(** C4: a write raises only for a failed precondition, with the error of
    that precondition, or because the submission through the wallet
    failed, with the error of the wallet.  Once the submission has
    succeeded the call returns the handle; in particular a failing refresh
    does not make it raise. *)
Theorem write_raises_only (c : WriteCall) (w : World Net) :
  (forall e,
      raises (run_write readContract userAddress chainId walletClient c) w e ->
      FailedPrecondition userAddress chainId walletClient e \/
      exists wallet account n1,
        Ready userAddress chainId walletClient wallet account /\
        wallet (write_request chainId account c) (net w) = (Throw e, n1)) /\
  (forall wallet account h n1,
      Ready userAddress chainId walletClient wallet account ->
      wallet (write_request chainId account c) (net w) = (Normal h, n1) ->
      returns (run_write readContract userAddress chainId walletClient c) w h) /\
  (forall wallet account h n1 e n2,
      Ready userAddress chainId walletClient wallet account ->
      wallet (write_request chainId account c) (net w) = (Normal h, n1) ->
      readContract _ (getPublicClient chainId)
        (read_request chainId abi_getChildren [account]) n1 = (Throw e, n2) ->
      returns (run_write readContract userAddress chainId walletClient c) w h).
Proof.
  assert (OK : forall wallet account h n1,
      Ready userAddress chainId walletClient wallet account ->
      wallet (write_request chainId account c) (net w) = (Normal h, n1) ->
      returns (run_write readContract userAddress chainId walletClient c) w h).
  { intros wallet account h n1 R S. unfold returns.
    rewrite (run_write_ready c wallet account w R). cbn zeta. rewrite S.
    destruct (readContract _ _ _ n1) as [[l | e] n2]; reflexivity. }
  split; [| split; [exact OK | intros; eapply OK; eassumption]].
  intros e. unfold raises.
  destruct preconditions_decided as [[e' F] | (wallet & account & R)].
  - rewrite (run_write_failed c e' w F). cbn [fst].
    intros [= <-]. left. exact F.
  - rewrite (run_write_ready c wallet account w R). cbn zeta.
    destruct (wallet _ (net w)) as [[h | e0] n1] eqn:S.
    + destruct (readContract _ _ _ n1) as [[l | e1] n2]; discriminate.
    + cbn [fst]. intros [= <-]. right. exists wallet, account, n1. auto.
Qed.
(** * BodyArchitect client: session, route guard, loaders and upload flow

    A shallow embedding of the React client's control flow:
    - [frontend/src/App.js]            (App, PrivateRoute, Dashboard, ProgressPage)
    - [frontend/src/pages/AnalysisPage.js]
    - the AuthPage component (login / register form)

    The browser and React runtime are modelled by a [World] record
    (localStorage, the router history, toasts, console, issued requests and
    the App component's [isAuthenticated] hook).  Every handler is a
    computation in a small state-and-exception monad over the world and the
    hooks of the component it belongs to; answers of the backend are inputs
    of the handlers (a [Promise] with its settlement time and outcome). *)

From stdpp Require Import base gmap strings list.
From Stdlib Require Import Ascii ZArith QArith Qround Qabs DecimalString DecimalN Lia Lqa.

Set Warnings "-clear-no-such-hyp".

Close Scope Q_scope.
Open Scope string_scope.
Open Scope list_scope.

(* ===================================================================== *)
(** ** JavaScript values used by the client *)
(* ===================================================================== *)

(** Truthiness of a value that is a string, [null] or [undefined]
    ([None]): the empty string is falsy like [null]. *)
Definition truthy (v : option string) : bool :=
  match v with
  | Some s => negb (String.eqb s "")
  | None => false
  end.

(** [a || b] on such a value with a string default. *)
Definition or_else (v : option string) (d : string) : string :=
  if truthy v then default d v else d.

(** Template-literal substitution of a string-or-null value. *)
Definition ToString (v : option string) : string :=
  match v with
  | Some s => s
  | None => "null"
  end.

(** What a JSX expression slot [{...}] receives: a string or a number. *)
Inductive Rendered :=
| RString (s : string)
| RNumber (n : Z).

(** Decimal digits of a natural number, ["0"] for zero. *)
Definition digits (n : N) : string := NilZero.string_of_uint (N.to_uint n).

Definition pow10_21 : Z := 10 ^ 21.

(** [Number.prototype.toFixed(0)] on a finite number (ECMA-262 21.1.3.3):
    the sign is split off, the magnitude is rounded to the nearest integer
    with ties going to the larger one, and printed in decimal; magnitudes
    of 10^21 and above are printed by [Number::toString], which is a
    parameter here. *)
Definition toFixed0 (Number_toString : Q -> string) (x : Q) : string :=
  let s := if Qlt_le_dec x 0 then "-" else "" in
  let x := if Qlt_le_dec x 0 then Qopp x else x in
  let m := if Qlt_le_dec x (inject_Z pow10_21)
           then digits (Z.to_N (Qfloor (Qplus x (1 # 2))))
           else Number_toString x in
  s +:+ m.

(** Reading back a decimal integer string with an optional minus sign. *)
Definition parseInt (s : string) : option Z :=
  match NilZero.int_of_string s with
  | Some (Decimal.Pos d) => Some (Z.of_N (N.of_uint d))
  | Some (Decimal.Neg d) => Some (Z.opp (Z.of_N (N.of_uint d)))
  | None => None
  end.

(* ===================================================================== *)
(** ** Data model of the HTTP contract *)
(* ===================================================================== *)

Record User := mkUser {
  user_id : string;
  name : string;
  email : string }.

...

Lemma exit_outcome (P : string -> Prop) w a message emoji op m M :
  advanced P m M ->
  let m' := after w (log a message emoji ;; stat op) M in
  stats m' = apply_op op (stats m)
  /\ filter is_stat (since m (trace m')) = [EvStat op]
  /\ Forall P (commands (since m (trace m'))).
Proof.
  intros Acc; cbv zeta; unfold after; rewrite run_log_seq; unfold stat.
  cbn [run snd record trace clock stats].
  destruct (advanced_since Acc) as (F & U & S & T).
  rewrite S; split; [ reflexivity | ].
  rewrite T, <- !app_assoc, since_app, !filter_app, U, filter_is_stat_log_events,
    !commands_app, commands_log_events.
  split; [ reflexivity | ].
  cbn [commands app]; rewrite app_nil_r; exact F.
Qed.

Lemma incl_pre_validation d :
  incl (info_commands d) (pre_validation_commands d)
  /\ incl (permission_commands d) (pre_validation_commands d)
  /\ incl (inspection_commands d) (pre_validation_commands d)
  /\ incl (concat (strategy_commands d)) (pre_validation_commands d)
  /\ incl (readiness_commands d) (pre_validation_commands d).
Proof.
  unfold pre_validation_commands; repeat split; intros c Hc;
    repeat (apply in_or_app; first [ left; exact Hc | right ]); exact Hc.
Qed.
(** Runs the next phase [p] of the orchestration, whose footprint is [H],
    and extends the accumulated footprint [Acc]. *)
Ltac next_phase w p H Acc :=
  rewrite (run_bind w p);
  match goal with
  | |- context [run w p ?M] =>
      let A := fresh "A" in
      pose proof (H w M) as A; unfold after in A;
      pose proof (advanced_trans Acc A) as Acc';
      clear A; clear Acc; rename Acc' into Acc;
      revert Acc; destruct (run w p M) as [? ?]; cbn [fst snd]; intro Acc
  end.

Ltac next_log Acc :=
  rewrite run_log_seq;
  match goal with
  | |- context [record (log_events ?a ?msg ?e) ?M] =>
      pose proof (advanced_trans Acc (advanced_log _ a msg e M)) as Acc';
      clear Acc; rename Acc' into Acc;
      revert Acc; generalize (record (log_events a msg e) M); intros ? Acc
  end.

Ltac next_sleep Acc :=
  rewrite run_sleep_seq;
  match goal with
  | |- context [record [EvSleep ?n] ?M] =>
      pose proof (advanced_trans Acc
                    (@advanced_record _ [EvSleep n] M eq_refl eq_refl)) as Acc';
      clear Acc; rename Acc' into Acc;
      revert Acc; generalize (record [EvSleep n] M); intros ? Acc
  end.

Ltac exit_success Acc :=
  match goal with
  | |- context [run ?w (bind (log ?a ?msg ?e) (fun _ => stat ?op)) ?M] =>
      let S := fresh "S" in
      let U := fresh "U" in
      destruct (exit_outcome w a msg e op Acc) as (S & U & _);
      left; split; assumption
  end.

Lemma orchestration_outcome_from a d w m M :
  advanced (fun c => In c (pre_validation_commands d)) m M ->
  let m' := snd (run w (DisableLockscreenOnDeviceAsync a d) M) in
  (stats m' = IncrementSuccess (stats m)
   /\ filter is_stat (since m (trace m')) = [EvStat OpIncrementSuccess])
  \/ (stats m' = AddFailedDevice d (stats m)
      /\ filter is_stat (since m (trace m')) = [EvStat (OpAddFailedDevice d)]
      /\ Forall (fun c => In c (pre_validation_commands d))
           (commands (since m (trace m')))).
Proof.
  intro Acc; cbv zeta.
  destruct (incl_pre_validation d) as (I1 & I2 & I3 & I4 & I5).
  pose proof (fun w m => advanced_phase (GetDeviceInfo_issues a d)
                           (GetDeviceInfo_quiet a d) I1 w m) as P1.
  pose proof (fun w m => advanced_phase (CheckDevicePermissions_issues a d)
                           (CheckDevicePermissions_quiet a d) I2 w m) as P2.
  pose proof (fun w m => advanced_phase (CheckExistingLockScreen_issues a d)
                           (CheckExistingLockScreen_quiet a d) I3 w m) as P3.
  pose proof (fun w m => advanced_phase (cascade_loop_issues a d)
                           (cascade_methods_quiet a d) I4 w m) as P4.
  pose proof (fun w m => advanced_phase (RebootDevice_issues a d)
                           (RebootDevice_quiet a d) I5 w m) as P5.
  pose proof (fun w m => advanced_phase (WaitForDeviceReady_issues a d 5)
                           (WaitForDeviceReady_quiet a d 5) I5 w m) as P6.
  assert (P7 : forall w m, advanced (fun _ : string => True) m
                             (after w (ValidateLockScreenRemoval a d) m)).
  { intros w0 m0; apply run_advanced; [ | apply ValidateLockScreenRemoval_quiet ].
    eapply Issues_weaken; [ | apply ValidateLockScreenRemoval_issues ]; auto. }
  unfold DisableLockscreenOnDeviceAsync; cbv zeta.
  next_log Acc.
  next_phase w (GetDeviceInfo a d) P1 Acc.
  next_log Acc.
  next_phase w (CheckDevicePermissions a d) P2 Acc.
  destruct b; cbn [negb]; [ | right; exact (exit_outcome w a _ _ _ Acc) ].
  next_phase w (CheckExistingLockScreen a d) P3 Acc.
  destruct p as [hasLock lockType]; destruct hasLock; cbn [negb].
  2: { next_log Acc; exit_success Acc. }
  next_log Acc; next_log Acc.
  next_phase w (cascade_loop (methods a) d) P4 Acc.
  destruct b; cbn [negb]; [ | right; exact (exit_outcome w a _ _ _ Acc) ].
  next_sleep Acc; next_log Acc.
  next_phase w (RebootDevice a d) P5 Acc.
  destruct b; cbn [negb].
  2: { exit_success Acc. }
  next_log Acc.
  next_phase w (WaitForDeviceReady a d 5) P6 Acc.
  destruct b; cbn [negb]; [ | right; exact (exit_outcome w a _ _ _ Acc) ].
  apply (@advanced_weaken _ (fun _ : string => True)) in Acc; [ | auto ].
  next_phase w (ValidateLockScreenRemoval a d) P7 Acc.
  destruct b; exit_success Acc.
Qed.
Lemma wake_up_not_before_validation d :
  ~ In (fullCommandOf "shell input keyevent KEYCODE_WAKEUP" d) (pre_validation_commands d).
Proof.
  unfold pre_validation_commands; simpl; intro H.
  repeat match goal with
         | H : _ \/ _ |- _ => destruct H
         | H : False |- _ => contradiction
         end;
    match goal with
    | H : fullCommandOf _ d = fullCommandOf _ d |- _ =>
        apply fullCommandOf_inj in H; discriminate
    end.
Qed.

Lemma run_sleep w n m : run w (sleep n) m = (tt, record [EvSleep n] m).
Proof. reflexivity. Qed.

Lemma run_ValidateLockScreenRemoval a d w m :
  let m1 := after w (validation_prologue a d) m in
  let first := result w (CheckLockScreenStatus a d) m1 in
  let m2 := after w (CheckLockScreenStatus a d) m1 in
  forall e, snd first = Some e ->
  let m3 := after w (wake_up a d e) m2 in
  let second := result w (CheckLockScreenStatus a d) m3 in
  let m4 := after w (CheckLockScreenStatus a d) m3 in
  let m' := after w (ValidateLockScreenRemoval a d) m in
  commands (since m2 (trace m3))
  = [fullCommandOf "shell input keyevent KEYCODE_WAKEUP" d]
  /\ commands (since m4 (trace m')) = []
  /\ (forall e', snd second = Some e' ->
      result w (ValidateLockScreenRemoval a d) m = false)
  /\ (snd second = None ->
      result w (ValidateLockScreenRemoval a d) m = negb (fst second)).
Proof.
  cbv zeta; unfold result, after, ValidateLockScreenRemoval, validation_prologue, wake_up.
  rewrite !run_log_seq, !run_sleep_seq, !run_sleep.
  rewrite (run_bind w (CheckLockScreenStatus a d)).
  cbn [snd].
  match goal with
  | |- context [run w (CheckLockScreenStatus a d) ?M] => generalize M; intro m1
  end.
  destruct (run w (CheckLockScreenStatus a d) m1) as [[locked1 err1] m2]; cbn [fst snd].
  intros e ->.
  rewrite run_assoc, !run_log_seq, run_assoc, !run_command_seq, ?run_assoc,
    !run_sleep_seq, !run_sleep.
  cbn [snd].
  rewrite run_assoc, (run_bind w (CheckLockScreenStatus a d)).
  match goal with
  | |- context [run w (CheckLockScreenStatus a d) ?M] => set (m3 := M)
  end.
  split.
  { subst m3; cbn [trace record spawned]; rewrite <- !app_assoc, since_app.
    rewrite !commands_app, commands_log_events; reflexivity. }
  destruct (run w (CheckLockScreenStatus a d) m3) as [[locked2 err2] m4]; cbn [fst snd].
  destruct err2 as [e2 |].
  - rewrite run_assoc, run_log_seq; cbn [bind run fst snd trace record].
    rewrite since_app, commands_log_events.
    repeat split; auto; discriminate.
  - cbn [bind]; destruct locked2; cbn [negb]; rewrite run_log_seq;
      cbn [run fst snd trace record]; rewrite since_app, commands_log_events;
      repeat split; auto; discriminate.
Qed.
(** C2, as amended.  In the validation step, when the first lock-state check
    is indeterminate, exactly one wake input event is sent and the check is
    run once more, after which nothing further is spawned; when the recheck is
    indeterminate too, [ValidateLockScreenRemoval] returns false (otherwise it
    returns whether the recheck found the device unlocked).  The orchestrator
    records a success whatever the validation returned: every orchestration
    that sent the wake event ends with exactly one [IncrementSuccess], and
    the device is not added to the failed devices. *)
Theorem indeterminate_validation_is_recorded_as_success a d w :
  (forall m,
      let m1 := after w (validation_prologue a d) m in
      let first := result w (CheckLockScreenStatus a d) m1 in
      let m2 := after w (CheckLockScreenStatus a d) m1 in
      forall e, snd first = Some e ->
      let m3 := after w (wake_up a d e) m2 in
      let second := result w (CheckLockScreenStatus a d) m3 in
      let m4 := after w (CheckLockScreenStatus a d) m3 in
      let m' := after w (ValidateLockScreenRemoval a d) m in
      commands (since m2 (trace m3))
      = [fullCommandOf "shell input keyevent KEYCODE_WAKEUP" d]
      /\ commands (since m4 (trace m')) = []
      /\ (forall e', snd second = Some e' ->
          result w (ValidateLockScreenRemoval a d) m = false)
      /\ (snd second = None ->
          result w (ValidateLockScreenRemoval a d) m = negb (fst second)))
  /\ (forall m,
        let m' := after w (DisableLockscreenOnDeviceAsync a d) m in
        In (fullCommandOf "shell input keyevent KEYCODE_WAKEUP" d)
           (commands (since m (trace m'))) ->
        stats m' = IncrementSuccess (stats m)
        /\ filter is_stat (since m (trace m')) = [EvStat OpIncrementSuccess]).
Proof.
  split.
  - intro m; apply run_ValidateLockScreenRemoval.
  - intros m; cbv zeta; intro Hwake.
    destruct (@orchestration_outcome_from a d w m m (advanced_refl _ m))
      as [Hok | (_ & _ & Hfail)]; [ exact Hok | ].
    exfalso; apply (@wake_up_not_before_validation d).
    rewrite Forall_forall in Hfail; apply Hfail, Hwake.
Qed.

| ACTIVITY |
Out of the data above, give again only the lines starting at the one holding "of the handlers" and ending at the one holding "negb (String.eqb s", unchanged.

| FINISHED EXERCISE |
    of the handlers (a [Promise] with its settlement time and outcome). *)

From stdpp Require Import base gmap strings list.
From Stdlib Require Import Ascii ZArith QArith Qround Qabs DecimalString DecimalN Lia Lqa.

Set Warnings "-clear-no-such-hyp".

Close Scope Q_scope.
Open Scope string_scope.
Open Scope list_scope.

(* ===================================================================== *)
(** ** JavaScript values used by the client *)
(* ===================================================================== *)

(** Truthiness of a value that is a string, [null] or [undefined]
    ([None]): the empty string is falsy like [null]. *)
Definition truthy (v : option string) : bool :=
  match v with
  | Some s => negb (String.eqb s "")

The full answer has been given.